The dark side of LINQ: LINQ to SQL on Windows Phone

In case you don't know what's LINQ and you use C#, I suggest you drop everything you do and enlighten yourself. Be warned: when you learn LINQ, you won't be able to work with Java collections (Guava makes them bearable, but barely) or Qt/STL containers without throwing in your mouth every now and then.

Here's tl;dr for the non-enlightened: LINQ is a sane way to query and alter the data.

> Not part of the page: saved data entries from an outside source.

(* ===== verification/Pagination.v ===== *)
(** * Listings are complete

    A client that follows the cursors of a listing sees every visible row
    exactly once, in the order of their names, whatever the page size. *)

From S2P Require Import Prelude RustStr Json Inputs Names Float Domain Auth Workflow Db Snapshot TxLogic Store WorkflowStore Catalog Queries WorkflowDefinitions Lifecycle Refinement WorkflowRefinement StoreSystem CatalogTheorems Scenario StoreBehaviour PlannerTheorems Orchestration Launch CatalogHistory.
From Stdlib Require Import String OrdersEx.
From stdpp Require Import base numbers strings sorting gmap list relations.

Local Open Scope Z_scope.

(** A deterministic collation orders texts totally. *)
Class TextOrder `{PostgresServer} : Prop := {
  text_le_total : forall a b, text_le a b = true \/ text_le b a = true;
  text_le_trans : forall a b c, text_le a b = true -> text_le b c = true -> text_le a c = true;
  text_le_antisym : forall a b, text_le a b = true -> text_le b a = true -> a = b;
}.

(** A client's loop: pages are requested until one has no cursor. *)
Fixpoint follow {T} (fuel : nat) (list_from : option string -> result (Page T) StoreError) (after : option string)
  : option (list T) :=
  match fuel with
  | O => None
  | S fuel =>
      match list_from after with
      | Err _ => None
      | Ok p =>
          match next_cursor p with
          | None => Some (items p)
          | Some c => option_map (app (items p)) (follow fuel list_from (Some c))
          end
      end
  end.

(** All the rows of a listing, in the order of their names. *)
Definition rows_in_order `{PostgresServer} {A J} (m : gmap Uuid A) (join : Uuid -> A -> option J)
    (keep : Uuid -> A -> bool) (nm : A -> string) : list (string * J) :=
  sort_by (fun a b : string * J => text_le a.1 b.1)
    (omap (fun kv : Uuid * A => if keep kv.1 kv.2 then option_map (pair (nm kv.2)) (join kv.1 kv.2) else None)
       (map_to_list m)).

Lemma omap_eq {A B} (f g : A -> option B) (l : list A) : (forall x, f x = g x) -> omap f l = omap g l.
Proof. intros Hfg. induction l as [|x l IH]; [done|]. simpl. rewrite Hfg. destruct (g x); [f_equal|]; exact IH. Qed.

Lemma NoDup_names_filter {J} (P : string * J -> Prop) `{!forall x, Decision (P x)} (l : list (string * J)) :
  NoDup (map fst l) -> NoDup (map fst (filter P l)).
Proof.
  induction l as [|x l IH]; intros Hd; [done|]. apply NoDup_cons in Hd as [Hx Hd]. rewrite filter_cons.
  destruct (decide (P x)); [|auto]. simpl. constructor; [|auto]. intros (y & Hy & [_ Hin]%list_elem_of_filter)%list_elem_of_fmap.
  apply Hx. rewrite Hy. by apply list_elem_of_fmap_2.
Qed.

Section Order.
Context `{TextOrder}.

Definition le_name {J} (a b : string * J) : Prop := text_le a.1 b.1 = true.

Lemma insert_by_sorted {J} (x : string * J) l :
  StronglySorted le_name l -> StronglySorted le_name (insert_by (fun a b : string * J => text_le a.1 b.1) x l).
Proof.
  induction 1 as [|y l Hl IH Hy]; simpl; [by repeat constructor|]. destruct (text_le x.1 y.1) eqn:Hxy.
  - constructor; [by constructor|]. constructor; [done|]. eapply Forall_impl; [exact Hy|]. intros z. by apply text_le_trans.
  - constructor; [done|]. rewrite insert_by_Permutation. constructor; [|done]. unfold le_name.
    destruct (text_le_total x.1 y.1); congruence.
Qed.

Lemma sort_by_sorted {J} (l : list (string * J)) :
  StronglySorted le_name (sort_by (fun a b : string * J => text_le a.1 b.1) l).
Proof. induction l as [|x l IH]; simpl; [constructor|by apply insert_by_sorted]. Qed.

(** Lists in order with distinct names are determined by their elements. *)
Lemma sorted_unique {J} (l k : list (string * J)) :
  StronglySorted le_name l -> StronglySorted le_name k -> NoDup (map fst l) -> l ≡ₚ k -> l = k.
Proof.
  intros Hl Hk Hd Hp. apply (StronglySorted_unique_strong le_name); [|done|done|done].
  intros a b Ha Hb Hab Hba. rewrite <- Hp in Hb. unfold le_name in *.
  assert (a.1 = b.1) as Hab1 by (by apply text_le_antisym).
  apply list_elem_of_lookup in Ha as [i Hi]. apply list_elem_of_lookup in Hb as [j Hj].
  assert (i = j) as ->; [|congruence]. eapply (NoDup_lookup (map fst l)); [done|..].
  - rewrite list_lookup_fmap, Hi. reflexivity.
  - rewrite list_lookup_fmap, Hj. simpl. by rewrite Hab1.
Qed.

Lemma sorted_filter {J} (P : string * J -> Prop) `{!forall x, Decision (P x)} (l : list (string * J)) :
  StronglySorted le_name l -> StronglySorted le_name (filter P l).
Proof.
  induction 1 as [|x l Hl IH Hx]; [constructor|]. rewrite filter_cons. destruct (decide (P x)); [|done].
  constructor; [done|]. rewrite Forall_forall in *. intros y [_ Hy]%list_elem_of_filter. auto.
Qed.

(** Past the name of the [k]th row of a list in order. *)
Lemma filter_past {J} (l : list (string * J)) : forall k x,
  StronglySorted le_name l -> NoDup (map fst l) -> l !! k = Some x ->
  filter (fun y => past (Some x.1) y.1 = true) l = drop (S k) l.
Proof.
  induction l as [|y l IH]; intros k x Hs Hd Hk; [done|]. apply NoDup_cons in Hd as [Hy Hd].
  apply StronglySorted_inv in Hs as [Hs Hall]. rewrite filter_cons. destruct k as [|k]; simpl in Hk.
  - injection Hk as <-. simpl. rewrite drop_0. unfold past. rewrite decide_False.
    2:{ destruct (text_le_total y.1 y.1) as [->| ->]; done. }
    apply filter_all. intros z Hz. apply negb_true_iff. destruct (text_le z.1 y.1) eqn:Hzy; [|done].
    exfalso. apply Hy. rewrite Forall_forall in Hall.
    assert (y.1 = z.1) as -> by (apply text_le_antisym; [by apply Hall|done]). by apply list_elem_of_fmap_2.
  - simpl. unfold past. rewrite decide_False; [by apply IH|]. apply list_elem_of_lookup_2 in Hk as Hx.
    rewrite Forall_forall in Hall. pose proof (Hall x Hx) as Hle. unfold le_name in Hle. by rewrite Hle.
Qed.

End Order.

(** ** Following the cursors *)

Section Follow.
Context `{TextOrder}.
Context {A J T : Type} (m : gmap Uuid A) (join : Uuid -> A -> option J) (keep : Uuid -> A -> bool) (nm : A -> string).
Context (mapper : J -> result T StoreError) (cursor : T -> string).

Local Notation rows := (rows_in_order m join keep nm).

(** The names of the listed rows are distinct, and the cursor of a record is the name of its row. *)
Context (Hnames : NoDup (map fst rows)).
Context (Hcursor : forall x r, x ∈ rows -> mapper x.2 = Ok r -> cursor r = x.1).

Lemma name_page_all limit : name_page m join keep nm limit None = take (Z.to_nat limit + 1) (map snd rows).
Proof.
  unfold name_page, rows_in_order. do 3 f_equal. apply omap_eq. intros kv. by rewrite andb_true_r.
Qed.

Lemma past_rows (l : list (Uuid * A)) a :
  omap (fun kv : Uuid * A => if keep kv.1 kv.2 && past (Some a) (nm kv.2) then option_map (pair (nm kv.2)) (join kv.1 kv.2) else None) l
  = filter (fun y : string * J => past (Some a) y.1 = true)
      (omap (fun kv : Uuid * A => if keep kv.1 kv.2 then option_map (pair (nm kv.2)) (join kv.1 kv.2) else None) l).
Proof.
  induction l as [|[id x] l IH]; [done|]. cbn [omap list_omap]. simpl.
  destruct (keep id x); simpl; [|exact IH]. destruct (join id x) as [j|]; simpl; [|destruct (negb _); exact IH].
  rewrite filter_cons. simpl. destruct (negb (text_le (nm x) a)); simpl; [f_equal|]; exact IH.
Qed.

Lemma name_page_past limit k x :
  rows !! k = Some x ->
  name_page m join keep nm limit (Some x.1) = take (Z.to_nat limit + 1) (map snd (drop (S k) rows)).
Proof.
  intros Hk. rewrite <- (filter_past rows k x (sort_by_sorted _) Hnames Hk). unfold name_page. f_equal. f_equal.
  rewrite past_rows. symmetry. apply sorted_unique; [apply sorted_filter, sort_by_sorted|apply sort_by_sorted| |].
  - by apply NoDup_names_filter.
  - unfold rows_in_order. by rewrite !sort_by_Permutation.
Qed.

(** Where a request stands: before the first row, or past the name of row [k - 1]. *)
Definition position (k : nat) (after : option string) : Prop :=
  match k with
  | O => after = None
  | S k => exists x, rows !! k = Some x /\ after = Some x.1
  end.

Lemma name_page_at limit k after :
  position k after -> name_page m join keep nm limit after = take (Z.to_nat limit + 1) (map snd (drop k rows)).
Proof.
  destruct k as [|k]; simpl; [intros ->; rewrite drop_0; apply name_page_all|]. intros (x & Hk & ->). by apply name_page_past.
Qed.

Lemma collect_take {B C} (f : B -> result C StoreError) l r n : collect f l = Ok r -> collect f (take n l) = Ok (take n r).
Proof. rewrite !collect_ok. apply Forall2_take. Qed.

Lemma collect_drop {B C} (f : B -> result C StoreError) l r n : collect f l = Ok r -> collect f (drop n l) = Ok (drop n r).
Proof. rewrite !collect_ok. apply Forall2_drop. Qed.

Lemma collect_lookup {B C} (f : B -> result C StoreError) l r i y :
  collect f l = Ok r -> r !! i = Some y -> exists x, l !! i = Some x /\ f x = Ok y.
Proof. rewrite collect_ok. intros H2 Hy. by eapply Forall2_lookup_r in H2. Qed.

Instead of this:

private void PrintSortedEvenNumbers(IList<int> unfiltered)
{
    List<int> filtered = new List<int>();
    foreach (int i in unfiltered)
        if (i % 2 == 0)
            filtered.Add(i);
    filtered.Sort();
    foreach (int i in filtered)
        Console.Write(i + " ");
}
You can just write this:
private void PrintSortedEvenNumbers(IList<int> unfiltered)
{
    foreach (int i in unfiltered.Where(num => num % 2 == 0).OrderBy(n => n))

        Console.Write(i + " ");
}
This is a trivial example, but the more complicated code, the more benefit you get from using LINQ.

I started using it for operations on collections and XML files and I immediately fell in love with it. Imagine my joy when I learned that Windows Phone 7.1 finally supports local relational database which can be queried through LINQ to SQL!

I've read the tutorial, thought a bit about the application I was writing at the time and decided that I need many-to-many relationship. Oops, that's not supported. Well, it's "kinda" supported, meaning you can create a data structure and insert some data, but when you remove the data the foreign key constraints won't be verified and cascade triggers won't work. I think I can simplify the above statement and just call it "not supported feature".

Fortunately I didn't absolutely had to use many-to-many relationship. It would be nicer and would allow us to relax some constraints, but the current data could be as well represented using a nested one-to-many relationships. I've wrote the code based on aforementioned LINQ to SQL tutorial, wrote the tests, run them and watched in amazement as they fail. After googling a lot and experimenting I was able to make my code work, but it was quite different than the crap they posted on MSDN as tutorial. If you want to use LINQ to SQL, take a look at this code on github.

I spent about two days reading about LINQ to SQL and experimenting with the code and in the end I didn't even had the data structure I wanted to. And we're not talking here about rocket science, the SQLite scheme I needed was something like this:
create table x (id INTEGER PRIMARY KEY AUTOINCREMENT, text STRING);
create table y (id INTEGER PRIMARY KEY AUTOINCREMENT, text STRING);
create table z (id INTEGER PRIMARY KEY AUTOINCREMENT,
                x_id INTEGER NOT NULL,
                y_id INTEGER NOT NULL,
                FOREIGN KEY(x_id) REFERENCES x(id) ON DELETE CASCADE,
                FOREIGN KEY(y_id) REFERENCES y(id) ON DELETE CASCADE);
Which leads me to conclusion: LINQ to SQL for Windows Phone just doesn't work. Consider also the amount of boilerplate code I had to write for simple foreign key relation: in case you didn't looked at the github link that's whooping 80 lines of code for every one-to-many relationship. I don't know, maybe there are some tools that generate this stuff for you, but in this case why does the official tutorial even mention writing the table classes by hand? And where are those tools?

Recently I was also playing with Django which also features an ORM for the model definition.You need the foreign key? You use something called ForeignKey. You need the many-to-many relationship? You use the ManyToManyField. Dirt simple. I'm sure there are some dark corners you have to be aware of, but the basic stuff just works.